Stories

Team Engine’s Himika driven to have a positive impact in Bangladesh

16 July 2015
ITC News

Samira Himika wears many hats: entrepreneur and communications specialist, campaigner, art promoter, product designer and even vocalist. One broad goal drives her: making an impact.

Himika has been doing just that as managing director of Team Engine, a company she founded with the hope of improving the lives of other Bangladeshis. Team Engine aims to help entrepreneurs and small and medium-sized enterprises develop their businesses. This ‘social good company’ began in 2010 with 11 employees and now has ‘family’ of more than 50 members.

Team Engine’s projects include Alchemy, a nationwide campaign that promotes healthy living and disease prevention, as well as Ancestor, a platform that encourages reading, appreciation of cultural artworks and self-exploration. The company’s research and development team has developed optical character recognition technology that allows – for the first time ever – the digitalization of content in Bengali, the main language of Bangladesh, spoken by some 280 million people there and in neighbouring parts of India.

But Himika didn’t stop there. She recently founded two other businesses, and says all her companies ‘will give solutions to things we talk about over dinner or in chitchat, but we don’t act on. I want to have an impact, help people grow, and if they grow, we grow’.

In 2009, with her career at the BBC World Service Trust ‘at the top’, Himika was faced with a decision: what to do next. ‘I had a conversation with myself,’ she says. ‘I had two options: take a global position or pursue something that would utilize my skill, my passion, the value of the brand that I created around me. I chose the second option. I have no regrets.’
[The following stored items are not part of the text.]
(* ===== verification/Capture.v ===== *)
(** * The capture loop of [main] (src/main.go)

    Where the packets come from, and the loop that hands them to the
    assembler, with the ticks that flush old connections and the shutdown. *)

From S2P Require Import Prelude GoBytes GoStrings Window WindowRing WindowRun Reader Stream Assembler AssemblerInv Cli.
From S2P Require Printers.

(** ** Sources of packets *)

(** What a call of [pcap.OpenLive] comes to. *)
Inductive opened := Opened | OpenError | OpenPanics.

(** The capture library and the operating system. *)
Class Pcap := {
  GOOS : list byte;
  OpenOffline : list byte → bool;
  FindAllDevs : option (list (list byte));
  OpenLive : list byte → opened;
  SetBPFFilter : list byte → list byte → bool }.

(** A channel of packets: of a file, or of a device with the filter that was
    set, if any. *)
Inductive source :=
| FileSource (file : list byte)
| DeviceSource (device : list byte) (bpf : option (list byte)).

Section open.
Context `{Pcap}.

Definition bpf_filter (ip : list byte) (port : Z) : list byte :=
  let bpf := gs "tcp" in
  let bpf := if negb (port =? 0) then bpf ++ gs " and port " ++ Itoa port else bpf in
  if negb (str_eqb ip []) then bpf ++ gs " and host " ++ ip else bpf.

(** A panic is recovered, and the result is then the nil channel. *)
Definition openDevice (device ip : list byte) (port : Z) : option source :=
  match OpenLive device with
  | Opened =>
      let bpf := bpf_filter ip port in
      Some (DeviceSource device (if SetBPFFilter device bpf then Some bpf else None))
  | OpenError | OpenPanics => None
  end.

(** The sources whose packets [main] reads; [mergeChannels] makes one channel
    of several, and one that never delivers anything of none. *)
Definition openPackets (global : GlobalConfig) : option (list source) :=
  if negb (str_eqb (PcapFile global) []) then
    if OpenOffline (PcapFile global) then Some [FileSource (PcapFile global)] else None
  else if str_eqb (Interface global) (gs "any") && negb (str_eqb GOOS (gs "linux")) then
    match FindAllDevs with
    | None => None
    | Some interfaces => Some (omap (λ name, openDevice name (IP global) (Port global)) interfaces)
    end
  else option_map (λ s, [s]) (openDevice (Interface global) (IP global) (Port global)).
End open.

(** ** Packets *)

(** The transport layer of a packet, and the packet: [None] for a layer that
    is nil; the addresses are those of [NetworkLayer().NetworkFlow()]. *)
Inductive layer := TCPLayer (tcp : TCP) | OtherLayer.
Record Packet := mkPacket {
  NetworkLayer : option (list byte * list byte); TransportLayer : option layer; Timestamp : Z }.

Definition take_packet (a : TCPAssembler) (pkt : Packet) : sched TCPAssembler :=
  match NetworkLayer pkt, TransportLayer pkt with
  | Some (src, dst), Some (TCPLayer tcp) => Assemble a src dst tcp (Timestamp pkt)
  | _, _ => Done a
  end.

(** What a handler does with a stream of its connection. *)
Inductive action := AReads (n : Z) | APrepends (data : list byte) | ACloses.
Definition stream_act (act : action) (s : netStream) : sched netStream :=
  match act with
  | AReads n => '(_, _, s) ← stream_Read s n; Done s
  | APrepends data => Done (Prepend s data)
  | ACloses => Done (stream_Close s)
  end.
(** There is no handler of a connection that does not exist. *)
Definition handler_acts (a : TCPAssembler) (id : nat) (sd : side) (act : action) : sched TCPAssembler :=
  match conns a !! id with
  | Some cn => s ← stream_act act (get_side cn sd); Done (set_conn a id (set_side cn sd s))
  | None => Blocked
  end.

(** ** The loop *)

(** What happens next: the loop receives a packet (nil from a closed
    channel), or the ticker fires at the time [now], the map being ranged over
    in some order; in between a handler does something. *)
Inductive event :=
| Receives (pkt : option Packet)
| Ticks (now : Z) (order : list nat → list nat)
| Acts (id : nat) (sd : side) (act : action).

(** [time.Minute] in nanoseconds *)
Definition Minute : Z := 60 * 10 ^ 9.

(** The loop up to [break outer]; without another event it waits. *)
Fixpoint capture_loop (events : list event) (a : TCPAssembler) : sched TCPAssembler :=
  match events with
  | [] => Blocked
  | Receives None :: _ => Done a
  | Receives (Some pkt) :: events => a ← take_packet a pkt; capture_loop events a
  | Ticks now order :: events => a ← FlushOlderThan a (now + Minute * -2) (order (dict_ids a)); capture_loop events a
  | Acts id sd act :: events => a ← handler_acts a id sd act; capture_loop events a
  end.

(** [main] from the assembler on; [order] is that of [FinishAll], [printer]
    the printer as the handlers leave it. *)
Definition run_capture (det : list byte → bool) (global : GlobalConfig) (events : list event)
    (order : list nat → list nat) (printer : Printers.MultiPrinter) : sched (TCPAssembler * Printers.MultiPrinter) :=
  let assembler := fresh (Some det) (IP global) (Port global) in
  assembler ← capture_loop events assembler;
  assembler ← FinishAll assembler (order (dict_ids assembler));
  printer ← run (Printers.Finish printer);
  Done (assembler, printer).

(** ** Safety *)

(** Payloads are those of IP packets, and a range statement meets every entry
    of the map once. *)
Definition event_ok (e : event) : Prop :=
  match e with
  | Receives (Some (mkPacket _ (Some (TCPLayer tcp)) _)) => len (Payload tcp) < 2 ^ 32
  | Receives _ | Acts _ _ _ => True
  | Ticks _ order => ∀ l, order l ≡ₚ l
  end.

(** The invariant of the loop. *)
Definition running (a : TCPAssembler) : Prop := Inv a ∧ connectionDict a ≠ None.

Lemma delete_keys_dict ids : ∀ a, connectionDict a ≠ None →
  ∀ a', delete_keys ids a = Done a' → connectionDict a' ≠ None.
Proof.
  induction ids as [|id ids IH]; intros a Hd a'; cbn [delete_keys]; [by intros [= <-]|].
  unfold get_conn. destruct (conns a !! id) as [cn|]; [|done]. apply IH. simpl. by destruct (connectionDict a).
Qed.
Lemma for_conns_dict f ids : ∀ a a', for_conns f ids a = Done a' → connectionDict a' = connectionDict a.
Proof.
  induction ids as [|id ids IH]; intros a a'; cbn [for_conns]; [by intros [= <-]|].
  unfold get_conn. destruct (conns a !! id) as [cn|]; [|done]. simpl. destruct (f cn) as [cn'| |]; [|done..].
  by intros ->%IH.
Qed.

Lemma set_conn_dict a id cn : connectionDict (set_conn a id cn) = connectionDict a.
Proof. done. Qed.

Lemma Assemble_dict a srcIP dstIP tcp ts a' : connectionDict a ≠ None → Assemble a srcIP dstIP tcp ts = Done a' →
  connectionDict a' ≠ None.
Proof.
  intros Hd. unfold Assemble, retrieveConnection. destruct (filtered _ _ _); [by intros [= <-]|].
  set (k := conn_key _ _).
  assert (∀ id a1, connectionDict a1 ≠ None →
    (cn ← get_conn a1 id; cn ← onReceive cn (mkEndpoint srcIP (SrcPort tcp)) (mkEndpoint dstIP (DstPort tcp)) tcp ts;
     if conn_closed cn then cn' ← conn_finish cn; Done (set_conn (deleteConnection (set_conn a1 id cn) k) id cn')
     else Done (set_conn a1 id cn)) = Done a' → connectionDict a' ≠ None) as Htail.
  { intros id a1 H1. destruct (get_conn a1 id) as [cn| |]; [|done..]. simpl.
    destruct (onReceive _ _ _ _ _) as [cn1| |]; [|done..]. simpl. destruct (conn_closed cn1); [|by intros [= <-]].
    destruct (conn_finish cn1); [|done..]. intros [= <-]. simpl. by destruct (connectionDict a1). }
  destruct (dict_lookup a k) as [id|]; [by apply Htail|].
  destruct (creates a tcp); [|by intros [= <-]]. destruct (connectionDict a); [|done]. by apply Htail.
Qed.

Lemma take_packet_running a pkt : running a → event_ok (Receives (Some pkt)) → safe (take_packet a pkt) running.
Proof.
  intros [HI Hd] Hok. unfold take_packet. destruct pkt as [[[src dst]|] [[tcp|]|] ts]; cbn [NetworkLayer TransportLayer Timestamp]; try (by split).
  pose proof (Assemble_safe a src dst tcp ts HI Hd Hok) as H. destruct (Assemble a src dst tcp ts) as [a'| |] eqn:E; [|done|destruct H].
  split; [exact H|]. by eapply Assemble_dict.
Qed.

Lemma flush_running a t ids : running a → ids ≡ₚ dict_ids a → ∃ a', FlushOlderThan a t ids = Done a' ∧ running a'.
Proof.
  intros [HI Hd] Hp. destruct (Flush_spec a t ids HI Hp) as (a' & HF & HI' & _). exists a'. split; [done|]. split; [done|].
  unfold FlushOlderThan in HF. destruct (delete_keys _ a) as [a1| |] eqn:E; [|done..]. simpl in HF.
  rewrite (for_conns_dict _ _ _ _ HF). by eapply delete_keys_dict.
Qed.

Lemma acts_running a id sd act : running a → safe (handler_acts a id sd act) running.
Proof.
  intros [HI Hd]. unfold handler_acts. destruct (conns a !! id) as [cn|] eqn:Hc; [|done].
  assert (∀ s', step a (set_conn a id (set_side cn sd s')) → running (set_conn a id (set_side cn sd s'))) as Hrun.
  { intros s' Hst. split; [by eapply step_Inv|done]. }
  destruct act as [n|data|]; simpl.
  - destruct (stream_Read (get_side cn sd) n) as [[[b e] s']| |] eqn:E; [|done|].
    + simpl. apply Hrun. by eapply step_read.
    + unfold stream_Read in E. destruct (fill _ _) as [[??]|]; [by destruct (_ <? _)|by destruct (chan_closed _)].
  - apply Hrun. by apply step_prepend.
  - apply Hrun. by apply step_ignore.
Qed.

Lemma capture_loop_safe events : ∀ a, running a → Forall event_ok events → safe (capture_loop events a) running.
Proof.
  induction events as [|e events IH]; intros a Ha Hok; [done|]. apply Forall_cons in Hok as [He Hok].
  destruct e as [[pkt|]|now order|id sd act]; cbn [capture_loop].
  - eapply safe_bind; [by apply take_packet_running|]. auto.
  - done.
  - destruct (flush_running a (now + Minute * -2) (order (dict_ids a)) Ha (He _)) as (a' & -> & Ha'). by apply IH.
  - eapply safe_bind; [by apply acts_running|]. auto.
Qed.

Lemma fresh_running det ip port : running (fresh det ip port).
Proof. split; [apply Inv_new|done]. Qed.

Lemma run_capture_safe det global events order printer : Forall event_ok events → (∀ l, order l ≡ₚ l) →
  Printers.q_closed (Printers.outputQueue printer) = false →
  safe (run_capture det global events order printer)
    (λ '(a, p), Inv a ∧ connectionDict a = None ∧ handler_finished a = true ∧
       Printers.q_closed (Printers.outputQueue p) = true ∧
       Printers.items (Printers.outputQueue p) = Printers.items (Printers.outputQueue printer)).
Proof.
  intros Hok Ho Hp. unfold run_capture. cbv zeta.
  eapply safe_bind; [apply capture_loop_safe; [apply fresh_running|done]|]. intros a [HI Hd].
  destruct (FinishAll_spec a (order (dict_ids a)) HI (Ho _)) as (a' & -> & HI' & Hn & Hh). cbn [mbind sched_bind].
  unfold Printers.Finish, Printers.close_queue. rewrite Hp. by split_and!.
Qed.

(** C5. The capture as [main] runs it never panics and never leaves a handler
    hanging: whatever packets of whatever layers arrive, whenever the ticker
    fires, in whatever order maps are ranged over and whatever the handlers do
    meanwhile, the loop goes on or waits; after the end of the packets it
    shuts down: every connection ever seen has both channels closed, so its
    handler comes to the end of its streams, and the printer is closed. *)
Theorem capture_never_panics det global events order dir
  (Hok : Forall event_ok events) (Horder : ∀ l, order l ≡ₚ l) :
  run_capture det global events order (Printers.NewMultiPrinter dir) ≠ Crash ∧
  ∀ a p, run_capture det global events order (Printers.NewMultiPrinter dir) = Done (a, p) →
    handler_finished a = true ∧ Printers.q_closed (Printers.outputQueue p) = true ∧
    ∀ id cn, conns a !! id = Some cn →
      chan_closed (c (UpStream cn)) = true ∧ chan_closed (c (DownStream cn)) = true.
Proof.
  pose proof (run_capture_safe det global events order (Printers.NewMultiPrinter dir) Hok Horder eq_refl) as Hs.
  split; [intros E; by rewrite E in Hs|]. intros a p E. rewrite E in Hs. destruct Hs as (HI & Hd & Hh & Hq & _).
  split_and!; [done|done|]. intros id cn Hc. apply (inv_out a [] HI id cn Hc). unfold in_map, dict_lookup. by rewrite Hd.
Qed.

(** ** The properties at work *)

Definition demo_capture : list event :=
  [Receives (Some (mkPacket (Some (demo_ip 1, demo_ip 2)) (Some (TCPLayer demo_syn)) 5));
   Receives (Some (mkPacket (Some (demo_ip 1, demo_ip 2)) (Some OtherLayer) 6));
   Acts 0 Up (APrepends (gs "x")); Ticks (200 * Minute) id; Receives None].

Lemma demo_capture_ok : Forall event_ok demo_capture.
Proof. unfold demo_capture. repeat (apply List.Forall_cons || apply List.Forall_nil); try done; vm_compute; reflexivity. Qed.

Lemma capture_never_panics_witness :
  run_capture (λ _, false) new_GlobalConfig demo_capture id (Printers.NewMultiPrinter []) ≠ Crash ∧
  ∃ a p cn, run_capture (λ _, false) new_GlobalConfig demo_capture id (Printers.NewMultiPrinter []) = Done (a, p) ∧
    conns a !! 0%nat = Some cn ∧ chan_closed (c (UpStream cn)) = true.
Proof.
  destruct (capture_never_panics (λ _, false) new_GlobalConfig demo_capture id [] demo_capture_ok) as [Hn Hd]; [done|].
  split; [exact Hn|]. destruct (run_capture _ _ _ _ _) as [[a p]| |] eqn:E.
  - exists a, p. destruct (Hd a p eq_refl) as (_ & _ & Hc). destruct (conns a !! 0%nat) as [cn|] eqn:Ec.
    + exists cn. split; [done|]. split; [done|]. by apply (Hc 0%nat).
    + exfalso. apply (f_equal (λ r, match r with Done (a, _) => match conns a with [] => false | _ => true end | _ => false end)) in E.
      assert (conns a = []) as Hz by (by destruct (conns a)). cbv beta iota in E. rewrite Hz in E. vm_compute in E. discriminate.
  - exfalso. apply (f_equal (λ r, match r with Done _ => true | _ => false end)) in E. vm_compute in E. discriminate.
  - by destruct Hn.
Defined.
As the daughter of one of the founders of Grameen Bank – a Nobel Peace Prize-winning microfinance institution and bank that makes small loans to the poor without requiring collateral – Himika connected with people from a young age. ‘I understand the people’s pulse,’ she says. ‘All of the strengths of this country are something I learned in my childhood.’

She’s learned her own strengths, too, with one of the most important being conviction. ‘People tell me that if I think of something, I do it. People understand who is a doer and who isn’t. I have this doer characteristic, so people believe in me. Also, I am a very positive person; I try to stay away from negative things.’

This attitude has served Himika well as an executive committee member of the Bangladesh Association for Software and Information Services (BASIS), the national trade body for the country’s software and IT-enabled services (ITES) industry. She leads the BASIS Women’s Forum, which seeks to increase the number of women in the country’s technology industry.

The Women’s Forum is supported by the Netherlands Trust Fund (NTF) III Bangladesh project, which aims to boost the competitiveness and export revenues of the high-tech sectors in Bangladesh. The forum, which launched on June 27, will provide mentoring, counselling and training to women, who represent about 10% of IT business owners in Bangladesh, and try to place women in jobs. The NTF III programme is funded by the Dutch government through the agency Centre for the Promotion of Imports from developing countries (CBI), and implemented by the International Trade Centre.

‘Some people say I’m doing too many things at a time,’ says Himika, 32. ‘I look into my business in a way that yes, these are initiatives which are contributing to society, the country, the people. I have a lot of work to do. We hope to be globally recognized soon, brand-wise, as unique boutique companies. We’ll be all over, also outside Bangladesh, in 10 years. We require great energy because we’re trying to do something that has never been done.’